Lemma first_wait_ok tr now n wake deadline pr g g' sends ls :
  node_ok tr now n g → pr_target pr ≠ n → first_wait wake now deadline pr g = (g', sends, ls) →
  node_ok (tr ++ ls) now n g' ∧ sends_ok (tr ++ ls) now sends ∧ sw_members (gn_swim g') = sw_members (gn_swim g).
Proof.
  intros [Hml Hph Hcfg] Hpr. unfold first_wait. destruct (wait_for_ack _ _ _ _ _) as [acked|].
  2: { intros [= <- <- <-]. rewrite app_nil_r. by split_and!; [|constructor|]. }
  destruct (probe_after_ping _ _ _ _) as [[sw sends'] pr'] eqn:Hp. intros [= <- <- <-]. rewrite app_nil_r.
  destruct (probe_after_ping_ok _ _ _ _ _ _ _ _ _ _ Hml Hp) as (Hm & Hc & ? & Hpr').
  split_and!; [|done|done]. split; simpl; [by rewrite Hm| |congruence]. by destruct Hpr' as [->| ->].
Qed.

Lemma second_wait_ok tr now n wake deadline pr g g' sends ls :
  node_ok tr now n g → pr_target pr ≠ n → second_wait n wake now deadline pr g = (g', sends, ls) →
  node_ok (tr ++ ls) now n g' ∧ sends_ok (tr ++ ls) now sends.
Proof.
  intros [Hml Hph Hcfg] Hpr. unfold second_wait, probe_after_indirect.
  destruct (wait_for_ack _ _ _ _ _) as [[]|]; [|destruct (ml_mark_suspect _ _ _) as [ml changed] eqn:Hms|];
    intros [= <- <- <-]; rewrite ?app_nil_r; (split; [|by constructor]); [by split..| |by split].
  split; simpl; [|done..]. by eapply mark_suspect_ok.
Qed.

Lemma handle_message_ok tr now n addr msg sw sw' sends :
  members_ok tr now n (sw_members sw) → message_ok tr now msg → handle_message addr now msg sw = (sw', sends) →
  members_ok tr now n (sw_members sw') ∧ sw_config sw' = sw_config sw ∧ sends_ok tr now sends.
Proof.
  intros Hml [Hus Hkind] Hrun.
  assert (members_ok tr now n (apply_updates now (updates msg) (sw_members sw))) as Hml1 by by apply apply_updates_ok.
  destruct msg as [f fa q us|f fa t ta q us|f fa q us|j ja| | |]; try done; simpl in Hrun; injection Hrun as <- <-; simpl.
  - split_and!; [done..|]. apply Forall_singleton. split; [|done]. by eapply recent_updates_ok.
  - split_and!; [done..|]. apply Forall_singleton. split; [|done]. by eapply recent_updates_ok.
  - split_and!; [done..|]. by constructor.
  - assert (members_ok tr now n (apply_update now (MkUpdate j ja MsAlive 0) (sw_members sw)).1) as Hml2
      by (by apply apply_update_ok).
    split_and!; [done..|]. apply Forall_singleton. split; [|done]. by eapply recent_updates_ok.
Qed.

(** *** Events *)

Lemma at_node_Some n s f s' ls :
  at_node n s f = Some (s', ls) →
  ∃ g g' sends, gc_nodes s !! n = Some g ∧ f g = Some (g', sends, ls) ∧
    s' = MkGossipCluster (<[n := g']> (gc_nodes s)) (gc_net s ++ sends) (gc_now s).
Proof.
  unfold at_node. destruct (gc_nodes s !! n) as [g|]; [simpl|done].
  destruct (f g) as [[[g' sends] ls']|] eqn:Hf; [simpl|done]. intros [= <- <-]. by exists g, g', sends.
Qed.

Lemma at_node_ok tr n s f s' ls :
  cluster_ok tr s → at_node n s f = Some (s', ls) →
  (∀ g g' sends, node_ok tr (gc_now s) n g → f g = Some (g', sends, ls) →
     node_ok (tr ++ ls) (gc_now s) n g' ∧ sends_ok (tr ++ ls) (gc_now s) sends) →
  cluster_ok (tr ++ ls) s'.
Proof.
  intros [Hn Hs] (g & g' & sends & Hg & Hf & ->)%at_node_Some Hstep.
  destruct (Hstep g g' sends (Hn _ _ Hg) Hf) as [Hg' Hs']. split; simpl.
  - apply map_Forall_insert_2; [done|]. intros n' g1 Hg1. eapply node_ok_mono; [|done|by apply Hn]. set_solver.
  - apply Forall_app. split; [|done]. eapply sends_ok_mono; [|done|done]. set_solver.
Qed.

Lemma node_ok_new tr now n addr seeds : node_ok tr now n (GossipNode_new now cfg n addr seeds).
Proof.
  split; [|done..]. simpl. split; [done|..]; simpl.
  - by intros k m [<- <-]%lookup_singleton_Some.
  - intros k m [<- <-]%lookup_singleton_Some. split; [done|]. by split.
  - intros m. rewrite lookup_singleton_eq. by intros [= <-].
Qed.
(* ===== verification/Node.v ===== *)
(** * A node: start, cluster membership and background tasks

    crates/blockyard/src/node.rs (with [NodeId::load_or_create] of
    crates/blockyard-common/src/id.rs): [start] recovers the storage
    ([NodeStorage]), then restarts from the Raft state, bootstraps a cluster or
    joins one over the seeds' HTTP API, registers the disks, and keeps the registry of
    peers in step with gossip.  Beside the classes of the HTTP client and of the
    metadata service, openraft's node and the TCP listener are the class
    [RaftProcess], and statvfs is [Statvfs].  The last part composes a join with the
    API of the seed ([HttpApi]) over the network of [HttpCluster]. *)

From S2P Require Import Prelude Text Common Json MetadataSM MetadataInv MetadataSpec MetadataTyped MetadataLease.
From S2P Require Import MetadataService Watermark MetadataCache RaftTransport Http HttpApi HttpCluster Gossip Config.
From S2P Require Import Placement Checksum DiskInventory FileSystem ExtentStore ExtentRecovery Auth Protocol.
From S2P Require Import DataNode DataNodeSpec NodeStorage.

#[local] Open Scope N_scope.

(** ** Parameters *)

(** openraft's [Raft::new] and [initialize], [RaftRpcServer::bind], and whether the state
    machine has applied anything; the error is its text. *)
Class RaftProcess (W : Type) := {
  has_existing_state : W → bool;
  raft_new : N → RaftSection → PeerRegistry → W → W * result string unit;
  rpc_bind : SocketAddr → W → W * result string unit;
  raft_initialize : gset N → W → W * result string unit;
}.

(** [statvfs]: blocks, fragment size and available blocks. *)
Class Statvfs := statvfs : Path → option (N * N * N).

(** ** Identity of the node (id.rs) *)

Definition NODE_ID_FILENAME : string := "node_id".

(** Outer errors are those of the file system, the inner one that of the content. *)
Definition load_or_create `{!UuidDisplay} `{!UuidError} {X} (data_dir : Path) (generated : NodeId) : IO X (result string NodeId) :=
  let id_path := data_dir ++ [NODE_ID_FILENAME] in
  found ← path_exists id_path;
  if found : bool then
    contents ← read_to_string id_path;
    let trimmed := str_trim (bytes_string contents) in
    match uuid_parse trimmed with
    | Some u => mret (Ok (NodeId_new u))
    | None => mret (Err ("corrupt node_id file: " +:+ uuid_error trimmed))
    end
  else
    _ ← create_dir_all data_dir;
    _ ← file_create Io id_path;
    _ ← write_all Io id_path (string_bytes (to_string generated));
    mret (Ok generated).

(** ** Addresses and disks *)

Definition raft_bind_addr (config : NodeConfig) : SocketAddr :=
  match rs_bind_addr (nc_raft config) with
  | Some addr => addr
  | None => derived_raft_addr (nc_listen_addr config)
  end.

Section disks.
Context `{!Statvfs}.

Definition get_disk_capacity (path : Path) : N :=
  match statvfs path with
  | Some (blocks, fragment_size, _) => u64_mul blocks fragment_size
  | None => 0
  end.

WORK TASK: Could you please find every line of the listing above holding the string "unfold" and copy it?

TASK ANSWER:
  intros [Hml Hph Hcfg] Hpr. unfold first_wait. destruct (wait_for_ack _ _ _ _ _) as [acked|].
  intros [Hml Hph Hcfg] Hpr. unfold second_wait, probe_after_indirect.
  unfold at_node. destruct (gc_nodes s !! n) as [g|]; [simpl|done].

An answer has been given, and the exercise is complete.